Postdocs get pissed on by PIs
Lucky me, DrugMonkey not only decided to piss on my post, but also has a typo.
You make it too easy. Postdocs may not know much, but at least we can use a spellchecker.
I knew my comment about how "postdocs have the drawbacks of being a PI with none of the benefits" would draw fire, so I was surprised that no one commented on it per se at the time.
Instead I rated a whole rant! Yay, me.
Let me rephrase and address specifics of the complaints from DrugMonkey.
Points raised by DrugMonkey include:
1. Postdocs don't write grants.
2. Postdocs don't write papers.
3. Postdocs mooch off the lab infrastructure.

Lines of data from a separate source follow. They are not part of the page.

(** A modifying call has the type of the collection that the context selects
    first. *)
Definition add_write (bin : FilterExpression) (ctx : list CdtContext)
    (arguments : list ExpressionArgument) : FilterExpression :=
  let return_type :=
    match ctx with
    | [] => ExpType.MAP
    | c :: _ =>
        if Z.land (ctx_id c) (CtxType.to_u8 CtxType.ListIndex) =? 0
        then ExpType.MAP else ExpType.LIST
    end in
  mkFilterExpression (Some ExpOp.Call) None (Some bin)
    (Some (Z.lor MODULE MODIFY)) (Some return_type) None (Some arguments).

Definition put (policy : MapPolicy) (key value bin : FilterExpression)
    (ctx : list CdtContext) : FilterExpression :=
  let op := map_write_op policy false in
  let args :=
    if CdtMapOpType.to_u8 op =? CdtMapOpType.to_u8 CdtMapOpType.Replace
    then [ArgumentContext ctx;
          ArgumentValue (Value.from_u8 (CdtMapOpType.to_u8 op));
          ArgumentExpression key; ArgumentExpression value]
    else [ArgumentContext ctx;
          ArgumentValue (Value.from_u8 (CdtMapOpType.to_u8 op));
          ArgumentExpression key; ArgumentExpression value;
          ArgumentValue (Value.from_u8 (MapOrder.to_u8 (order policy)))] in
  add_write bin ctx args.

Definition put_items (policy : MapPolicy) (map bin : FilterExpression)
    (ctx : list CdtContext) : FilterExpression :=
  let op := map_write_op policy true in
  let args :=
    if CdtMapOpType.to_u8 op =? CdtMapOpType.to_u8 CdtMapOpType.Replace
    then [ArgumentContext ctx;
          ArgumentValue (Value.from_u8 (CdtMapOpType.to_u8 op));
          ArgumentExpression map]
    else [ArgumentContext ctx;
          ArgumentValue (Value.from_u8 (CdtMapOpType.to_u8 op));
          ArgumentExpression map;
          ArgumentValue (Value.from_u8 (MapOrder.to_u8 (order policy)))] in
  add_write bin ctx args.

Definition increment (policy : MapPolicy) (key incr bin : FilterExpression)
    (ctx : list CdtContext) : FilterExpression :=
  let args :=
    [ArgumentValue (Value.from_u8 (CdtMapOpType.to_u8 CdtMapOpType.Increment));
     ArgumentExpression key; ArgumentExpression incr; ArgumentContext ctx;
     ArgumentValue (Value.from_u8 (MapOrder.to_u8 (order policy)))] in
  add_write bin ctx args.

Definition clear (bin : FilterExpression) (ctx : list CdtContext)
    : FilterExpression :=
  let args :=
    [ArgumentValue (Value.from_u8 (CdtMapOpType.to_u8 CdtMapOpType.Clear));
     ArgumentContext ctx] in
  add_write bin ctx args.

Definition remove_by_key (key bin : FilterExpression) (ctx : list CdtContext)
    : FilterExpression :=
  let args :=
    [ArgumentValue (Value.from_u8 (CdtMapOpType.to_u8 CdtMapOpType.RemoveByKey));
     ArgumentValue (Value.from_u8 (MapReturnType.to_u8 MapReturnType.None));
     ArgumentExpression key; ArgumentContext ctx] in
  add_write bin ctx args.

Definition remove_by_key_list (keys bin : FilterExpression)
    (ctx : list CdtContext) : FilterExpression :=
  let args :=
    [ArgumentValue (Value.from_u8 (CdtMapOpType.to_u8 CdtMapOpType.RemoveKeyList));
     ArgumentValue (Value.from_u8 (MapReturnType.to_u8 MapReturnType.None));
     ArgumentExpression keys; ArgumentContext ctx] in
  add_write bin ctx args.

Definition remove_by_key_range (key_begin key_end : option FilterExpression)
    (bin : FilterExpression) (ctx : list CdtContext) : FilterExpression :=
  let args :=
    [ArgumentContext ctx;
     ArgumentValue (Value.from_u8 (CdtMapOpType.to_u8 CdtMapOpType.RemoveByKeyInterval));
     ArgumentValue (Value.from_u8 (MapReturnType.to_u8 MapReturnType.None))] ++
    match key_begin with
    | Some val_beg => [ArgumentExpression val_beg]
    | None => [ArgumentExpression nil]
    end ++
    match key_end with
    | Some val_end => [ArgumentExpression val_end]
    | None => []
    end in
  add_write bin ctx args.

Definition remove_by_key_relative_index_range (key index bin : FilterExpression)
    (ctx : list CdtContext) : FilterExpression :=
  let args :=
    [ArgumentValue (Value.from_u8 (CdtMapOpType.to_u8 CdtMapOpType.RemoveByKeyRelIndexRange));
     ArgumentValue (Value.from_u8 (MapReturnType.to_u8 MapReturnType.None));
     ArgumentExpression key; ArgumentExpression index; ArgumentContext ctx] in
  add_write bin ctx args.

Definition remove_by_key_relative_index_range_count
    (key index count bin : FilterExpression) (ctx : list CdtContext)
    : FilterExpression :=
  let args :=
    [ArgumentValue (Value.from_u8 (CdtMapOpType.to_u8 CdtMapOpType.RemoveByKeyRelIndexRange));
     ArgumentValue (Value.from_u8 (MapReturnType.to_u8 MapReturnType.None));
     ArgumentExpression key; ArgumentExpression index; ArgumentExpression count;
     ArgumentContext ctx] in
  add_write bin ctx args.

Definition remove_by_value (value bin : FilterExpression)
    (ctx : list CdtContext) : FilterExpression :=
  let args :=
    [ArgumentValue (Value.from_u8 (CdtMapOpType.to_u8 CdtMapOpType.RemoveByValue));
     ArgumentValue (Value.from_u8 (MapReturnType.to_u8 MapReturnType.None));
     ArgumentExpression value; ArgumentContext ctx] in
  add_write bin ctx args.

Definition remove_by_value_list (values bin : FilterExpression)
    (ctx : list CdtContext) : FilterExpression :=
  let args :=
    [ArgumentValue (Value.from_u8 (CdtMapOpType.to_u8 CdtMapOpType.RemoveValueList));
     ArgumentValue (Value.from_u8 (MapReturnType.to_u8 MapReturnType.None));
     ArgumentExpression values; ArgumentContext ctx] in
  add_write bin ctx args.
(* ===== verification/Responses.v ===== *)
(** * Responses to single-record commands

    [parse_result] of the commands on one record ([src/commands/*_command.rs])
    and [SingleCommand::empty_socket].  A command is a state machine over the
    pair of its own state and the connection it was given. *)

From stdpp Require Import base list strings gmap.
From Stdlib Require Import ZArith Lia.
From S2P Require Import Prelude ResultCodes Monad ByteOrder Slices Wire Buffer.
From S2P Require Import Values Decoder Encoder Expressions Operations Policy Records.
From S2P Require Import Connection Commands.

(** [commands::keep_connection]. *)
Definition keep_connection (err : ErrorKind) : bool :=
  match err with
  | ServerError result_code => bool_decide (result_code = ResultCode.KeyNotFoundError)
  | _ => false
  end.

Section Responses.
Context `{BO : ByteOrder} `{VF : ValueFmt} `{CL : Clock}.

(** [bytes_to_particle] on the connection's buffer; the fuel is the one that
    [DecoderFacts] shows to be enough. *)
Definition read_particle (particle_type size : Z) : M Buffer Value :=
  fun b => bytes_to_particle (S (length (data_buffer b))) particle_type size b.

(** [SingleCommand::empty_socket]; the subtraction of two [i64] is exact, its
    cast to [usize] wraps. *)
Definition empty_socket : M Connection unit :=
  let! sz := Connection.lift (read_i64 None) in
  let! header_length := Connection.lift (read_u8 None) in
  let receive_size := as_u64 (Z.land sz 0xFFFFFFFFFFFF - header_length) in
  when (0 <? receive_size)
    (Connection.lift (resize_buffer receive_size) ;;;
     Connection.read_buffer receive_size).

(** Reading the header of a response, and its result code. *)
Definition read_header : M Connection unit :=
  Connection.read_buffer MSG_TOTAL_HEADER_SIZE ;;;
  Connection.lift reset_offset.

Definition header_result_code : M Connection ResultCode :=
  let! code := Connection.lift (read_u8 (Some 13)) in ret (ResultCode.from_u8 code).

(** [WriteCommand::parse_result], also [TouchCommand]'s. *)
Definition write_parse_result : M Connection unit :=
  read_header ;;;
  let! result_code := header_result_code in
  if bool_decide (result_code = ResultCode.Ok) then empty_socket
  else throw (ServerError result_code).

(** [DeleteCommand::parse_result], also [ExistsCommand]'s: the state of the
    command is its flag [existed] ([exists]). *)
Definition exists_parse_result : M (bool * Connection) unit :=
  on_snd read_header ;;;
  let! result_code := on_snd header_result_code in
  if bool_decide (result_code <> ResultCode.Ok) && bool_decide (result_code <> ResultCode.KeyNotFoundError)
  then throw (ServerError result_code)
  else
    on_fst (put (bool_decide (result_code = ResultCode.Ok))) ;;;
    on_snd empty_socket.

End Responses.

Module ReadCommand.

(** [struct ReadCommand], but for the cluster. *)
Record ReadCommand : Type := mkReadCommand {
  policy : BasePolicy;
  key : Key;
  bins : Bins;
  record : option Record_
}.

Definition new (policy : BasePolicy) (key : Key) (bins : Bins) : ReadCommand :=
  mkReadCommand policy key bins None.

Definition set_record (r : option Record_) (c : ReadCommand) : ReadCommand :=
  mkReadCommand (policy c) (key c) (bins c) r.

Section Parse.
Context `{BO : ByteOrder} `{VF : ValueFmt} `{CL : Clock}.

(** The bin of the result map: the values of several operations on one bin
    are collected in a list. *)
Definition insert_bin (bins : gmap bytes Value) (name : bytes) (value : Value)
    : gmap bytes Value :=
  match bins !! name with
  | None => <[name := value]> bins
  | Some (Value.List list) => <[name := Value.List (list ++ [value])]> bins
  | Some prev => <[name := Value.List [prev; value]]> bins
  end.

(** The fields of the response are ignored. *)
Definition skip_field : M Buffer unit :=
  let! field_size := read_u32 None in skip (4 + field_size).

Definition read_op (bins : gmap bytes Value) : M Buffer (gmap bytes Value) :=
  let! op_size := read_u32 None in
  skip 1 ;;;
  let! particle_type := read_u8 None in
  skip 1 ;;;
  let! name_size := read_u8 None in
  let! name := read_str name_size in
  let! particle_bytes_size := usize_sub op_size (4 + name_size) in
  let! value := read_particle particle_type particle_bytes_size in
  ret (if Value.is_nil value then bins else insert_bin bins name value).

Definition parse_record (op_count field_count : nat) (generation expiration : Z)
    : M Buffer Record_ :=
  for_range field_count (fun _ => skip_field) tt ;;;
  let! bins := for_range op_count read_op empty in
  ret (Record.new None bins generation expiration).

(** The bin in which the server explains the failure of a UDF. *)
Definition udf_reason (r : Record_) : bytes :=
  match Record.bins r !! str "FAILURE" with
  | Some v => as_string v
  | None => str "UDF Error"
  end.

(** The first half of [parse_result]: the header, of which it keeps the result
    code, generation, expiration and counts, and the rest of the message. *)
Definition read_message : M Connection (Z * Z * Z * Z * Z) :=
  read_header ;;;
  let! sz := Connection.lift (read_u64 (Some 0)) in
  let! header_length := Connection.lift (read_u8 (Some 8)) in
  let! result_code := Connection.lift (read_u8 (Some 13)) in
  let! generation := Connection.lift (read_u32 (Some 14)) in
  let! expiration := Connection.lift (read_u32 (Some 18)) in
  let! field_count := Connection.lift (read_u16 (Some 26)) in
  let! op_count := Connection.lift (read_u16 (Some 28)) in
  let! receive_size := usize_sub (Z.land sz 0xFFFFFFFFFFFF) header_length in
  when (0 <? receive_size) (Connection.read_buffer receive_size) ;;;
  ret (result_code, generation, expiration, field_count, op_count).

Definition parse_result : M (ReadCommand * Connection) unit :=
  let! (result_code, generation, expiration, field_count, op_count) :=
    on_snd read_message in
  let parse :=
    on_snd (Connection.lift
              (parse_record (Z.to_nat op_count) (Z.to_nat field_count)
                 generation expiration)) in
  match ResultCode.from_u8 result_code with
  | ResultCode.Ok =>
      let! cmd := on_fst get in
      let! record :=
        if Bins.is_none (bins cmd)
        then ret (Record.new None empty generation expiration)
        else parse in
      on_fst (put (set_record (Some record) cmd))
  | ResultCode.UdfBadResponse =>
      let! record := parse in
      throw (Monad.UdfBadResponse (udf_reason record))
  | rc => throw (ServerError rc)
  end.

(** [prepare_buffer] of the command. *)
Definition prepare_buffer : M (ReadCommand * Connection) unit :=
  let! cmd := on_fst get in
  on_snd (Connection.lift (set_read (policy cmd) (key cmd) (bins cmd))).

End Parse.

End ReadCommand.

Abbreviation ReadCommand := ReadCommand.ReadCommand.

4. Postdocs have no clue what PIs really do.
5. Postdocs underestimate how much our PIs really help us.
Maybe I shouldn't say postdocs in general. Let's just say one postdoc, me. But I'm going to assume, perhaps with some audacity, that I'm not the only one out there. Maybe represent a small contingent of highly talented, hardworking postdocs who have gotten a raw deal.
So let me start by saying that while I might be really unusual, #1-3 don't apply to me personally.
1. I wrote a K grant, which is the same size, and, if you look at the statistics, more competitive than an R01. I've also helped revise an R01 from triage status to funded in the top 5%. So I have a very good idea of how much work writing an R01 really is.
2. I've written and published papers on my own. I wrote the cover letter, made all the figures, wrote all the text, and argued with the editors about the reviews. Everything. Admittedly, most postdocs don't do this, but I have.
3. I've been a sort of roaming gnome of a lab member for several years now, since my project is interdisciplinary I don't have all the equipment I need in any one place.
So I'm not really provided the sort of lab infrastructure most postdocs enjoy. This has been, if anything, a major drawback and has slowed me down a lot.
Note to taxpayers who want us to cure human diseases faster: I would have gotten more work done faster if I had gotten a faculty position years ago, since I could then design my lab to meet my own needs, instead of trying to cobble something together from begging and borrowing.
4. I've been mentoring people at all levels from high school through tenured professor on sabbatical. I've mentored these colleagues (and I treat everyone as a colleague, which is why I hate being treated like dirt) through technical problems, experimental design, project design, grantwriting, committee work, and so on and so forth.
So I have a pretty good idea what most PIs spend their days doing. Do I like it? Hell yeah. Am I good at it? Hell yeah.
Does anybody notice or care? Not if they can help it.
5. I have a pretty good idea of what a good PI can and should do. I'm also pretty certain that I've never really had one.
My current advisor is smart, but I don't get much feedback without a helluva lot of nagging. My advisor is either not in town, or doesn't have the door open, and not often seen walking through the lab (or because I'm frequently working elsewhere, not when I'm around).
PhysioProf, on DrugMonkey's post, comments that "the trainee has forgotten the numerous casual transient interactions through which the PI has guided the science and trained the trainee."
To which I have to say, I always remember the help that I get, because I get so little of it, and only when I ask.
But in a way you're making my case for me. If that's such an important part of being a PI- and I'd argue that it's the gravy part of the job- why do you make it sound so easy, casual, and transient?
I can say quite honestly that I get as much, if not more, helpful feedback from my other colleagues- fellow postdocs, students, collaborators- as I do from my PI.
So I have to wonder what's so great about the advisor-advisee relationship.
In the best of times, it's Buffy and Giles. Maybe some rough patches, but ultimately a relationship based on respect, mutual need, and a lot of hard work side-by-side in the trenches.
In the worst of times, it's anything but.
And you can say, as DrugMonkey did, "Scientific trainees that, for one reason or another, just don’t have what it takes either smarts or motivation-wise. When you get a whiner perspective like YFS, it is possible you have someone who isn’t going to make it."
Another great example of the Blame the Victim mentality.
In the best of circumstances, I'd like to think that most of us would be wildly successful.
Throw some roadblocks in the mix, and most of us would quit.
If you had half a clue what I've been through, you wouldn't be accusing me of not having the motivation. You'd be amazed I'm still standing.
And there's no doubt I have the scientific ability.
Still, you could argue that I'm lacking a certain kind of wisdom to navigate around the assholes, and you would be right. I'm definitely missing something about that.